→ TASK STATEMENT:
Among the entries below, find the lines holding "into" and copy them.

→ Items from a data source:
========================================
(* ===== verification/ConfigStatusRules.v ===== *)
(** * What the status provider answers

    A transaction file masks the deployment status, only trusted files are read, and every
    field of an answer is of a fixed vocabulary or a hexadecimal digest. *)

From S2P Require Import Prelude Text Paths Digest Config Webex Policy Jenkins WebexCalls Effects Programs Serde JsonCompact ConfigStatus.

Local Open Scope N_scope.

(** ** Options and lookups *)

Lemma opt_filter_some {A} (f : A -> bool) o a : opt_filter f o = Some a <-> o = Some a /\ f a = true.
Proof.
  destruct o as [x|]; cbn; [|by split; [|intros []]]. destruct (f x) eqn:E; split.
  - by intros [= <-].
  - by intros [? _].
  - done.
  - intros [[= <-] ?]. congruence.
Qed.

Lemma is_one_of_elem names (s : str) : is_one_of names s = true <-> s ∈ names.
Proof.
  unfold is_one_of. rewrite any_true. split.
  - by intros (x & Hx & ->%str_eqb_eq).
  - intros Hs. exists s. split; [done|apply str_eqb_refl].
Qed.

Lemma nonempty_string_ok object field s :
  required_nonempty_string object field = Ok s <-> get_str object field = Some s /\ s <> [].
Proof.
  unfold required_nonempty_string. by rewrite ok_or_ok, opt_filter_some, negb_true_iff, is_empty_false.
Qed.

(** ** Texts *)

Definition hex_text (s : str) : Prop := Forall (fun c => lower_hex c = true) s.

Lemma lower_hex_small b : is_lower_hex_byte b = true -> b < 128.
Proof. unfold is_lower_hex_byte, is_ascii_digit. lia. Qed.

(** [n] lowercase hexadecimal digits. *)
Definition hex_of_length (n : N) (s : str) : Prop := len s = n /\ hex_text s.

Lemma hex_length_ok n (s : str) :
  (byte_len s =? n) && all is_lower_hex_byte (as_bytes s) = true <-> hex_of_length n s.
Proof.
  unfold hex_of_length. rewrite andb_true_iff, (bytes_test is_lower_hex_byte) by apply lower_hex_small. split.
  - intros [Hl Hh]. rewrite (test_byte_len is_lower_hex_byte) in Hl by (apply lower_hex_small || done).
    split; [lia|exact Hh].
  - intros [Hl Hh]. split; [|exact Hh]. rewrite (test_byte_len is_lower_hex_byte) by (apply lower_hex_small || done). lia.
Qed.

Definition revision_text (s : str) : Prop := hex_of_length 40 s \/ hex_of_length 64 s.

Lemma valid_revision_ok (s : str) : valid_revision s = true <-> revision_text s.
Proof.
  unfold valid_revision, revision_text. rewrite <-!hex_length_ok.
  destruct (all _ _), (byte_len s =? 40), (byte_len s =? 64); cbn; intuition congruence.
Qed.

Lemma lowered_hex (s : str) :
  byte_len s = 40 -> all is_ascii_hexdigit (as_bytes s) = true -> hex_of_length 40 (to_ascii_lowercase s).
Proof.
  assert (forall b, is_ascii_hexdigit b = true -> b < 128) as Hsmall by (unfold is_ascii_hexdigit, is_ascii_digit; lia).
  intros Hl Hh%(bytes_test is_ascii_hexdigit); [|done].
  rewrite (test_byte_len is_ascii_hexdigit) in Hl by done. split.
  - unfold to_ascii_lowercase, len in *. by rewrite length_map.
  - apply Forall_map. eapply Forall_impl; [exact Hh|]. intros c Hc. cbn beta in *.
    unfold to_ascii_lowercase_char, lower_hex, is_ascii_hexdigit, is_ascii_uppercase, is_ascii_digit in *.
    destruct ((65 <=? c) && (c <=? 90)) eqn:E; lia.
Qed.

(** ** What the parsers accept *)

(** The answer for an action is consistent: only success has a revision. *)
Record sound_action (a : ConfigActionStatusSnapshot) : Prop := mkSoundAction {
  sa_id : hex_of_length 64 (ca_action_id a);
  sa_state : ca_state a ∈ [lit "queued"; lit "running"; lit "succeeded"; lit "failed"];
  sa_revision : forall r, ca_config_revision a = Some r -> hex_of_length 40 r;
  sa_succeeded : ca_state a = lit "succeeded" <-> is_Some (ca_config_revision a)
}.

Record sound_snapshot (s : ConfigStatusSnapshot) : Prop := mkSoundSnapshot {
  so_status : cs_status s ∈ lit "unknown" :: lit "recovery_required" :: DEPLOYMENT_STATUSES;
  so_revision : forall r, cs_config_revision s = Some r -> revision_text r;
  so_service : forall v, cs_service s = Some v -> v = lit "webex-generic-account-bot";
  so_phase : forall p, cs_transaction_phase s = Some p ->
    cs_status s = lit "recovery_required" /\ p ∈ TRANSACTION_V2_PHASES;
  so_deployed : cs_status s ∈ [lit "deployed"; lit "installed_without_restart"; lit "failed_after_commit"; lit "failed_after_commit_cleanup"] ->
    is_Some (cs_config_revision s);
  so_action : forall a, cs_config_action s = Some a -> sound_action a
}.

Lemma is_some_and_true {A} (o : option A) : is_some_and o (fun _ => true) = true <-> is_Some o.
Proof. destruct o; cbn; split; try done; by intros []. Qed.

Section parsers.
Context `{JsonText} `{Rfc3339}.

Lemma config_action_sound contents a : parse_config_action_status contents = Ok a -> sound_action a.
Proof.
  unfold parse_config_action_status. intros Ha. ok_inv.
  repeat match goal with Hx : opt_filter _ _ = Some _ |- _ => apply opt_filter_some in Hx as [? Hx] end.
  match goal with Hx : match get _ _ with _ => _ end = Ok ?r |- _ => rename Hx into Hrev; rename r into rev end.
  match goal with Hx : negb (Bool.eqb _ _) = false |- _ => apply negb_false_iff, eqb_prop in Hx; rename Hx into Hs end.
  split; cbn.
  - by apply hex_length_ok.
  - by apply is_one_of_elem.
  - intros r ->. destruct (get _ _) as [[| | |t| |]|]; try done.
    destruct ((byte_len t =? 40) && valid_revision t) eqn:E; [|done]. injection Hrev as ->. apply andb_true_iff in E as [El Er].
    apply valid_revision_ok in Er as [|[Hl Hx]]; [done|]. apply N.eqb_eq in El. split; [|done].
    rewrite (test_byte_len is_lower_hex_byte) in El by (apply lower_hex_small || done). done.
  - rewrite <-str_eqb_eq, <-is_some_and_true, <-Hs. done.
Qed.

Lemma deployment_status_sound contents s : parse_deployment_status contents = Ok s -> sound_snapshot s /\ cs_status s ∈ DEPLOYMENT_STATUSES.
Proof.
  unfold parse_deployment_status. intros Ha. ok_inv.
  repeat match goal with Hx : opt_filter _ _ = Some _ |- _ => apply opt_filter_some in Hx as [? Hx] end.
  match goal with Hx : is_one_of DEPLOYMENT_STATUSES ?t = true |- _ => apply is_one_of_elem in Hx; rename Hx into Hst; rename t into st end.
  match goal with Hx : match get _ _ with _ => _ end = Ok ?r |- _ => rename Hx into Hrev; rename r into rev end.
  split; [|exact Hst]. split; cbn.
  - by do 2 right.
  - intros r ->. destruct (get _ _) as [[| | |t| |]|]; try done.
    destruct (valid_revision t) eqn:E; [|done]. injection Hrev as ->. by apply valid_revision_ok.
  - intros v [= <-]. match goal with Hx : negb (str_eqb _ SERVICE_NAME) = false |- _ => apply negb_false_iff, str_eqb_eq in Hx end. done.
  - done.
  - intros Hin. apply is_some_and_true. apply not_false_iff_true. intros Hnone. rewrite Hnone in *. cbn [negb] in *.
    rewrite !orb_true_r, !andb_true_r in *.
    repeat (apply elem_of_cons in Hin as [->|Hin]; [try done|]). by apply not_elem_of_nil in Hin.
  - done.
Qed.

Lemma transaction_sound contents s : parse_deployment_transaction contents = Ok s ->
  sound_snapshot s /\ cs_status s = lit "recovery_required" /\ is_Some (cs_transaction_phase s).
Proof.
  unfold parse_deployment_transaction. intros Ha. ok_inv.
  repeat match goal with
  | Hx : required_nonempty_string _ _ = Ok _ |- _ => apply nonempty_string_ok in Hx as [? ?]
  | Hx : _ || _ = false |- _ => apply orb_false_iff in Hx as [? ?]
  | Hx : negb _ = false |- _ => apply negb_false_iff in Hx
  end.
  match goal with Hx : is_one_of _ ?p = true |- _ => rename Hx into Hphase; rename p into phase end.
  split; [|done]. split; cbn.
  - by right; left.
  - intros r [= <-]. left. apply lowered_hex; [by apply N.eqb_eq|done].
  - intros v [= <-]. by apply str_eqb_eq.
  - intros p [= <-]. split; [done|]. apply is_one_of_elem in Hphase. destruct (_ =? 2); [done|].
    unfold TRANSACTION_V1_PHASES, TRANSACTION_V2_PHASES in *. rewrite !elem_of_cons in *. tauto.
  - intros Hin. repeat (apply elem_of_cons in Hin as [Hin|Hin]; [done|]). by apply not_elem_of_nil in Hin.
  - done.
Qed.
End parsers.

(** ** Trusted files *)

Section files.
Context `{StatusKernel}.

(** The file at the end of a walk through directories from the root, no link followed. *)
Inductive reached : Fd -> list (list N) -> Fd -> Prop :=
| reached_file d name fd :
    openat d name false = Opened fd -> reached d [name] fd
| reached_dir d name d' names fd :
    openat d name true = Opened d' -> reached d' names fd -> reached d (name :: names) fd.

Lemma open_components_reached d names fd : open_components d names = Ok (Some fd) -> reached d names fd.
Proof.
  revert d. induction names as [|name names IH]; intros d; cbn [open_components]; [done|].
  rewrite seq_ok. intros [_ Ho]. destruct (openat d name _) as [d'| |] eqn:E; try done.
  destruct names as [|n names]; cbn [is_empty negb] in *.
  - injection Ho as ->. by constructor.
  - econstructor; [exact E|]. by apply IH.
Qed.

(** What a successful read of [p] guarantees about the file it came from. *)
Definition trusted_read (p : path) (max_bytes : N) (required_mode owner : option N) (contents : list N) : Prop :=
  exists root file names metadata,
    components p = RootDir :: map Normal names /\
    open_root = Some root /\ reached root names file /\
    fstat file = Some metadata /\
    sm_is_file metadata = true /\
    (forall m, required_mode = Some m -> N.land (sm_mode metadata) 4095 = m) /\
    (forall o, owner = Some o -> sm_uid metadata = o) /\
    1 <= sm_len metadata <= max_bytes /\ len contents <= max_bytes.

Lemma components_tail_no_root pieces : RootDir ∉ concat (map component_of pieces).
Proof.
  induction pieces as [|p pieces IH]; cbn; [apply not_elem_of_nil|]. rewrite not_elem_of_app. split; [|done].
  unfold component_of. destruct (_ || _); [apply not_elem_of_nil|]. destruct (str_eqb _ _); by rewrite list_elem_of_singleton.
Qed.

Lemma normal_names_map cs names : RootDir ∉ cs -> normal_names cs = Some names -> cs = map Normal names.
Proof.
  revert names. induction cs as [|c cs IH]; intros names Hr; cbn; [by intros [= <-]|].
  apply not_elem_of_cons in Hr as [Hc Hr]. destruct c; try done.
  intros (ns & Hn & ->)%fmap_Some. cbn. f_equal. by apply IH.
Qed.

Lemma absolute_names p names : is_absolute p = true -> normal_names (components p) = Some names ->
  components p = RootDir :: map Normal names.
Proof.
  unfold is_absolute, components. intros -> Hn. cbn [app normal_names] in *. f_equal.
  apply normal_names_map; [apply components_tail_no_root|done].
Qed.

Lemma read_trusted p max_bytes mode owner contents :
  read_optional_bounded_file p max_bytes mode owner = Ok (Some contents) -> trusted_read p max_bytes mode owner contents.
Proof.
  unfold read_optional_bounded_file, open_no_symlink_components. intros Hr. ok_inv.
  match goal with Hx : open_components ?r ?ns = Ok ?o |- _ => destruct o as [fd|]; [|done]; rename Hx into Hopen; rename ns into names end.
  ok_inv. repeat match goal with
  | Hx : _ || _ = false |- _ => apply orb_false_iff in Hx as [? ?]
  | Hx : negb _ = false |- _ => apply negb_false_iff in Hx
  end.
  match goal with Hx : file_metadata_matches_policy _ _ _ _ = true |- _ => apply andb_true_iff in Hx as [Hm Ho] end.
  eexists _, fd, names, _. split_and!; try done.
  - by apply absolute_names.
  - by apply open_components_reached.
  - intros m ->. by apply N.eqb_eq.
  - intros o ->. by apply N.eqb_eq.
  - lia.
  - lia.
  - lia.
Qed.
End files.

Lemma with_action_sound s a :
  sound_snapshot s -> (forall x, a = Some x -> sound_action x) -> sound_snapshot (with_config_action s a).
Proof. intros [] Ha. by split. Qed.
========================================
→ EXERCISE RESPONSE:
  match goal with Hx : match get _ _ with _ => _ end = Ok ?r |- _ => rename Hx into Hrev; rename r into rev end.
  match goal with Hx : negb (Bool.eqb _ _) = false |- _ => apply negb_false_iff, eqb_prop in Hx; rename Hx into Hs end.
  match goal with Hx : is_one_of DEPLOYMENT_STATUSES ?t = true |- _ => apply is_one_of_elem in Hx; rename Hx into Hst; rename t into st end.
  match goal with Hx : match get _ _ with _ => _ end = Ok ?r |- _ => rename Hx into Hrev; rename r into rev end.
  match goal with Hx : is_one_of _ ?p = true |- _ => rename Hx into Hphase; rename p into phase end.
  match goal with Hx : open_components ?r ?ns = Ok ?o |- _ => destruct o as [fd|]; [|done]; rename Hx into Hopen; rename ns into names end.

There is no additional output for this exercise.